ゴーン被告逃亡、無責任の連鎖 弁護団の誓約書、地裁「うのみ」

■新型コロナも影響 逃亡事件の捜査難航

 カルロス・ゴーン被告が保釈中にレバノンへ逃亡した事件では、法務省や外務省が中心となって、ゴーン被告や共犯者の身柄引き渡しを求め調整を進めている。だが、新型コロナウイルスの感染拡大で国際的な交渉は中断を余儀なくされ、先行きは不透明だ。

 東京地検特捜部は入管難民法違反容疑でゴーン被告の逮捕状を取っているが、レバノン側は引き渡しを事実上拒否している。義家弘介法務副大臣が3月初め、現地に出張してアウン大統領らと会談。帰国後、「逃亡事件の解決が両国にとって極めて重要な課題であるとの認識が完全に一致した」と語り、事務レベルで協議を続けると強調した。

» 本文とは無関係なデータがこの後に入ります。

(* ===== verification/StringIndexSpec.v ===== *)
(** * StringIndex finds the last equal string

    The table as the function from strings to the index of the last string of the
    array that has the same value; every string it keeps is counted. *)

From Stdlib Require Import String Ascii.
From S2P Require Import Prelude Machine CString Heap StrData StrDataRefs StrDataOps StrDataValues StrFormat Strings StringOps StringSpec StringProperties StringIndex.

#[local] Abbreviation heap := (gmap addr strdata).
Implicit Types (h : heap) (R : list addr) (a d s : addr) (v w : content) (c : list element) (t : index_).

(** ** The mask *)

Lemma clear_bit (q k : Z) : 0 <= k -> 0 <= q -> Z.land (2 ^ k * (2 * q + 1)) (2 ^ k * (2 * q + 1) - 1) = 2 ^ (k + 1) * q.
Proof.
  intros Hk Hq. pose proof (Z.pow_pos_nonneg 2 k ltac:(lia) Hk) as P. apply Z.bits_inj'. intros i Hi. rewrite Z.land_spec.
  destruct (Z.lt_ge_cases i k) as [Hlt|Hge].
  - rewrite (Z.mul_comm (2 ^ k)), Z.mul_pow2_bits_low by done. rewrite Z.pow_add_r by lia.
    replace (2 ^ k * 2 ^ 1 * q) with (2 * q * 2 ^ k) by lia. by rewrite Z.mul_pow2_bits_low.
  - replace i with (i - k + k) by lia. rewrite <- !(Z.div_pow2_bits _ k) by lia. rewrite (Z.mul_comm (2 ^ k) (2 * q + 1)), Z.div_mul by lia.
    assert (((2 * q + 1) * 2 ^ k - 1) / 2 ^ k = 2 * q) as -> by (symmetry; apply (Z.div_unique_pos _ _ _ (2 ^ k - 1)); lia).
    rewrite Z.pow_add_r by lia. replace (2 ^ k * 2 ^ 1 * q) with (2 * q * 2 ^ k) by lia. rewrite Z.div_mul by lia.
    destruct (Z.eq_dec (i - k) 0) as [->|Hn]; [by rewrite Z.testbit_even_0, andb_false_r|].
    replace (i - k) with (Z.succ (i - k - 1)) by lia. rewrite Z.testbit_odd_succ, Z.testbit_even_succ by lia. apply andb_diag.
Qed.

Lemma clear_low_ok (q : positive) : forall fuel k, Zpos q < 2 ^ Z.of_nat fuel -> 0 <= k -> 2 ^ k * Zpos q < 2 ^ 64 ->
  exists n, 0 <= n /\ clear_low fuel (2 ^ k * Zpos q) = Ret (2 ^ n).
Proof.
  induction q as [q IH|q IH|]; intros fuel k Hf Hk Hb; (destruct fuel as [|fuel]; [simpl in Hf; lia|]);
    pose proof (Z.pow_pos_nonneg 2 k ltac:(lia) Hk) as P.
  - rewrite Nat2Z.inj_succ, Z.pow_succ_r in Hf by lia. change (Zpos q~1) with (2 * Zpos q + 1) in *. cbn [clear_low].
    rewrite (uwrap_id 64) by (unfold in_u; nia). rewrite clear_bit by lia. rewrite Z.pow_add_r by lia.
    destruct (Z.eqb_spec (2 ^ k * 2 ^ 1 * Zpos q) 0); [nia|]. rewrite <- Z.pow_add_r by lia. apply IH; [lia|lia|rewrite Z.pow_add_r by lia; nia].
  - change (Zpos q~0) with (2 * Zpos q) in *. replace (2 ^ k * (2 * Zpos q)) with (2 ^ (k + 1) * Zpos q) in * by (rewrite Z.pow_add_r by lia; lia).
    apply IH; lia.
  - exists k. split; [done|]. cbn [clear_low]. rewrite (uwrap_id 64) by (unfold in_u; lia).
    pose proof (clear_bit 0 k Hk ltac:(lia)) as E. replace (2 * 0 + 1) with 1 in E by lia. rewrite E. rewrite Z.mul_0_r. by rewrite Z.mul_1_r.
Qed.

(** ** What the table holds *)

(** What is compared: whether a string is null, and its characters. *)
#[local] Abbreviation key := (bool * list Z)%type.

Definition key_of a v : key := (bool_decide (a = s_null), v.2).
Definition hash_key (k : key) : Z := if k.1 then 0x45432344 else hash_value k.2.

(** The first pair of a chain with the key, and the last pair of an array. *)
Fixpoint assoc (kc : list (Z * key)) (k : key) : option Z :=
  match kc with [] => None | (i, k') :: kc => if decide (k = k') then Some i else assoc kc k end.
Fixpoint last_of (ks : list (Z * key)) (k : key) : option Z :=
  match ks with
  | [] => None
  | (i, k') :: ks => match last_of ks k with Some j => Some j | None => if decide (k = k') then Some i else None end
  end.

Lemma assoc_none kc k : assoc kc k = None <-> k ∉ kc.*2.
Proof.
  induction kc as [|[i k'] kc IH]; [split; [by intros _ ?%elem_of_nil|done]|]. rewrite fmap_cons, not_elem_of_cons. cbn [assoc snd].
  case_decide; split; [done|by intros []|intros H0; split; [done|by apply IH]|intros []; by apply IH].
Qed.

Lemma assoc_middle kl i k kr : k ∉ kl.*2 -> assoc (kl ++ (i, k) :: kr) k = Some i.
Proof.
  induction kl as [|[j k'] kl IH]; intros H; cbn [assoc app]; [by rewrite decide_True|]. rewrite fmap_cons, not_elem_of_cons in H.
  destruct H as [H1 H2]. cbn [snd] in H1. rewrite decide_False by done. auto.
Qed.

Lemma assoc_in kc i k : NoDup kc.*2 -> (i, k) ∈ kc -> assoc kc k = Some i.
Proof.
  intros Hn Hi. apply list_elem_of_split in Hi as (kl & kr & ->). apply assoc_middle.
  rewrite fmap_app, fmap_cons in Hn. apply NoDup_app in Hn as (_ & H & _). intros Hk. apply (H k Hk). by left.
Qed.

Section Index.
Variable g : Z.

(** All strings are bytes, or all are text. *)
Variable bin : bool.
Definition kin v : Prop := if bin then v.1 = true else is_text v.

Lemma kin_comparable v w : kin v -> kin w -> comparable v w.
Proof. unfold kin, comparable. destruct bin; auto. Qed.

 また、犯人隠避容疑で逮捕状が出ているピーター・テイラー容疑者らについては、国籍のある米国などと交渉が進められているとみられる。米国との間には犯罪人引き渡し条約があるほか、国際刑事警察機構(ICPO)を通じた国際手配も想定されるが、ウイルスの感染拡大で交渉が進んでいないもようだ。